The results in Figs. 4 and 5 characterize relative improvement in recognition accuracy for individual radiologists and modalities between the first and last versions of the ASR system as WER difference. The ASR system v8 displayed significant improvement in recognition accuracy to the most of the CT and MR report dictations, compared to the system version v1. For the XR and US reports, the improvement was smaller, but enough to guarantee as high or even better detection accuracy than for CT and MR, referring to relatively good recognition algorithms already used in the ASR system version v1 for XR and US. Generally, the ASR system provided the lowest WER for US, in comparison to other modalities. It can be explained by US reports having a more standardized structure than others. For MR, the ASR did not reach the same performance level as for XR and CT (Fig. 2). Similar to our results, Ramaswamy et al. [19] used the ASR system for dictation of MR reports and achieved an average WER of 7.3%. Another study investigated CT and MR reports and indicated an average WER of 2.81% [11] and between 7.8–11.5% and 9.3–10.6% for CT and MR, respectively [17].

Changes in different ASR system versions were made to increase low recognition accuracy, mostly induced by the reports of complicated 3D modalities (CT and MR). This task is fulfilled for all ASR system versions.

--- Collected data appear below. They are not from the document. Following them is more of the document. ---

(** The running totals of the stream, starting from [acc]. *)
Fixpoint running (stream : list Delta) (acc : string) : list string :=
  match stream with
  | [] => []
  | delta :: stream' =>
      (acc +:+ delta_text delta) :: running stream' (acc +:+ delta_text delta)
  end.

(** The whole generated text. *)
Definition generated (stream : list Delta) : string :=
  foldl (λ acc delta, acc +:+ delta_text delta) EmptyString stream.

(** What [yield_deltas] appends once the stream is exhausted: nothing, or
    the separator followed by the citation block. *)
Definition sources_block (completion_gen : CompletionGen) : string :=
  match truthy_list (sources completion_gen) with
  | Some srcs => SOURCES_SEPARATOR +:+ sources_text_of (curate_sources srcs)
  | None => EmptyString
  end.


(** ** Effects of the handlers

    The handlers of the file list talk to the ingest service, whose listing
    changes as documents are deleted and ingested.  A computation takes a
    state, and returns its outcome, the state afterwards and the calls it
    made, oldest first. *)

Definition Eff (S E A : Type) : Type := S → (PyExn + A) * S * list E.

Definition eret {S E A} (a : A) : Eff S E A := λ s, (inr a, s, []).

Definition ebind {S E A B} (m : Eff S E A) (k : A → Eff S E B) : Eff S E B :=
  λ s,
    match m s with
    | (inl e, s', calls) => (inl e, s', calls)
    | (inr a, s', calls) =>
        match k a s' with
        | (r, s'', calls') => (r, s'', calls ++ calls')
        end
    end.

Definition eraise {S E A} (e : PyExn) : Eff S E A := λ s, (inl e, s, []).

Definition eff_outcome {S E A} (r : (PyExn + A) * S * list E) : PyExn + A := r.1.1.
Definition eff_state {S E A} (r : (PyExn + A) * S * list E) : S := r.1.2.
Definition eff_calls {S E A} (r : (PyExn + A) * S * list E) : list E := r.2.

Notation "'let!' x ':=' m 'in' k" := (ebind m (λ x, k))
  (at level 10, x name, m at level 100, k at level 200, only parsing).
Notation "m '>>>' k" := (ebind m (λ _, k))
  (at level 100, k at level 200, right associativity, only parsing).

(** ** The ingest service and the handlers of the file list *)

Inductive IngestCall :=
| CallListIngested
| CallDelete (doc_id : string)
| CallBulkIngest (files : list (string * string)).

(** The ingest service as a state machine over its document store. *)
Record IngestService (Store : Type) := mkIngestService {
  ingest_list_ingested : Store → list IngestedDoc;
  ingest_delete : string → Store → Store;
  ingest_bulk_ingest : list (string * string) → Store → Store
}.

Arguments ingest_list_ingested {Store}.
Arguments ingest_delete {Store}.
Arguments ingest_bulk_ingest {Store}.

(** What the handlers return to the page. *)
Inductive Component :=
| GrList (rows : gset string)
| GrButton (interactive : bool)
| GrTextbox (value : string).

(** A dict is truthy when it is neither [None] nor empty. *)
Definition truthy_dict (doc_metadata : option (gmap string string)) :
    option (gmap string string) :=
  match doc_metadata with
  | Some m => if decide (m = ∅) then None else Some m
  | None => None
  end.

Module Files.
Section Handlers.

Context {Store : Type} (ingest : IngestService Store).

(** The state of a handler: the fields of [self] and the store of the
    service. *)
Definition Handler (A : Type) : Type := Eff (PrivateGptUi * Store) IngestCall A.

Definition list_ingested : Handler (list IngestedDoc) :=
  λ s, (inr (ingest_list_ingested ingest s.2), s, [CallListIngested]).

Definition delete (doc_id : string) : Handler unit :=
  λ s, (inr tt, (s.1, ingest_delete ingest doc_id s.2), [CallDelete doc_id]).

Definition bulk_ingest (files : list (string * string)) : Handler unit :=
  λ s, (inr tt, (s.1, ingest_bulk_ingest ingest files s.2), [CallBulkIngest files]).

Definition get_selected : Handler (option string) :=
  λ s, (inr (_selected_filename s.1), s, []).

(** The set [files] that [_list_ingested_files] builds. *)
Definition file_names_of (ingested : list IngestedDoc) : gset string :=
  foldl (λ (files : gset string) ingested_document,
           match doc_metadata ingested_document with
           | None => files
           | Some m =>
               files ∪ {[ default "[FILE NAME MISSING]" (m !! "file_name") ]}
           end)
        ∅ ingested.

Definition _list_ingested_files : Handler (gset string) :=
  let! ingested := list_ingested in
  eret (file_names_of ingested).

(** [for doc_id in doc_ids_to_delete: delete(doc_id)]. *)
Fixpoint delete_each (doc_ids : list string) : Handler unit :=
  match doc_ids with
  | [] => eret tt
  | doc_id :: rest => delete doc_id >>> delete_each rest
  end.

(** The loop of [_upload_file] that collects [doc_ids_to_delete]:
    [doc_metadata and doc_metadata["file_name"] in file_names]. *)
Fixpoint upload_collect (ingested : list IngestedDoc) (file_names : list string)
    (doc_ids_to_delete : list string) : Handler (list string) :=
  match ingested with
  | [] => eret doc_ids_to_delete
  | ingested_document :: rest =>
      match truthy_dict (doc_metadata ingested_document) with
      | None => upload_collect rest file_names doc_ids_to_delete
      | Some m =>
          match m !! "file_name" with
          | None => eraise (KeyError "file_name")
          | Some file_name =>
              if decide (file_name ∈ file_names)
              then upload_collect rest file_names
                     (doc_ids_to_delete ++ [doc_id ingested_document])
              else upload_collect rest file_names doc_ids_to_delete
          end
      end
  end.

(** [_upload_file]: a path is kept as the string it was made from, and
    [path_name] is [Path(file).name]. *)
Definition _upload_file (path_name : string → string) (files : list string) :
    Handler unit :=
  let paths := files in
  let file_names := map path_name paths in
  let! ingested := list_ingested in
  let! doc_ids_to_delete := upload_collect ingested file_names [] in
  (if decide (0 < length doc_ids_to_delete)
   then delete_each doc_ids_to_delete
   else eret tt) >>>
  bulk_ingest (map (λ path, (path_name path, path)) paths).

(** The four components both delete handlers return. *)
Definition after_delete : Handler (list Component) :=
  let! files := _list_ingested_files in
  eret [GrList files; GrButton false; GrButton false; GrTextbox "All files"].

Definition _delete_all_files : Handler (list Component) :=
  let! ingested_files := list_ingested in
  delete_each (map doc_id ingested_files) >>>
  after_delete.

At the same time, modalities already having a good recognition accuracy (XR, US) tend to suffer from this and WER increased slightly in some system versions compared to the previous ones. The reason lies probably in a large number of rarely occurring words in language model dictionary based on the dataset of 5-year reports as explained above.

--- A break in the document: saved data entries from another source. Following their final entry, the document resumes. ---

(** * Stream decoders and typewriter engine of the chat front end

    A shallow embedding of the newline-JSON and SSE stream decoders
    ([processSingleChunk], [processRawChunkString], [handleStream],
    [handleSSEStream]) and of the [useTypewriterEffect] hook
    (web/src/app/chat/message/hooks.ts), with the properties of the
    specification stated over them.

    JavaScript strings are modelled by [string]: one [ascii] per UTF-16 code
    unit, so the development covers the strings whose code units are below
    256.  [JSON.parse] and the regular expressions are platform functions;
    they are modelled by a JSON parser and a backtracking matcher written
    out below. *)

From Stdlib Require Import String Ascii List ZArith Lia Bool Arith PeanoNat.
From Stdlib Require DecimalString DecimalZ.
From stdpp Require Import gmap strings.
Import ListNotations.

Local Open Scope string_scope.
Local Open Scope list_scope.
Local Open Scope nat_scope.

#[local] Set Warnings "-register-all".

(* stdpp blocks the reduction of string concatenation by [simpl]. *)
#[local] Arguments String.append !_ _ : simpl nomatch.

(** ** JavaScript string primitives *)

Module JS.

Definition newline : ascii := "010"%char.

It is important that for the final version of the ASR system, the accuracy is similar for all modalities and WER is in the range of 4.2–8.0%. However, there is no practical need to implement technology used in the ASR system version v8 for US and XR modalities since the model v7 assures the same result. According to the IBM Watson team [20], human accuracy as WER in English conversational speech recognition was reported around 5.1% and has been estimated to be even as low as 4% [21]. Our free- and open-source software-based ASR system approaches this number although the human transcription accuracy for dictated radiology reports is probably much lower than for conversational telephone calls. Moreover, an exact comparison is difficult, because WER values reported by different authors vary, probably caused by differences in methodology, study group, the complexity of reported studies, etc.

In summary, the performance of the final ASR system version was close to optimal, delivering similar results to all modalities and being independent on the user, the complexity of the radiology reports, user experience, and speech characteristics. Even if some ASR system model versions did not give statistically significant improvements, they cannot be ignored and should be considered for implementation due to the fact that the effect was present for some radiologists.

Conclusions

This study contributes to the knowledge how different characteristics of the acoustic and language models of the ASR system based on open-source software can improve ASR system performance in radiology domain for a small language as Estonian. Hopefully, this preserves native language-based working environment in clinics under the pressure of fast-developing technology and globalization.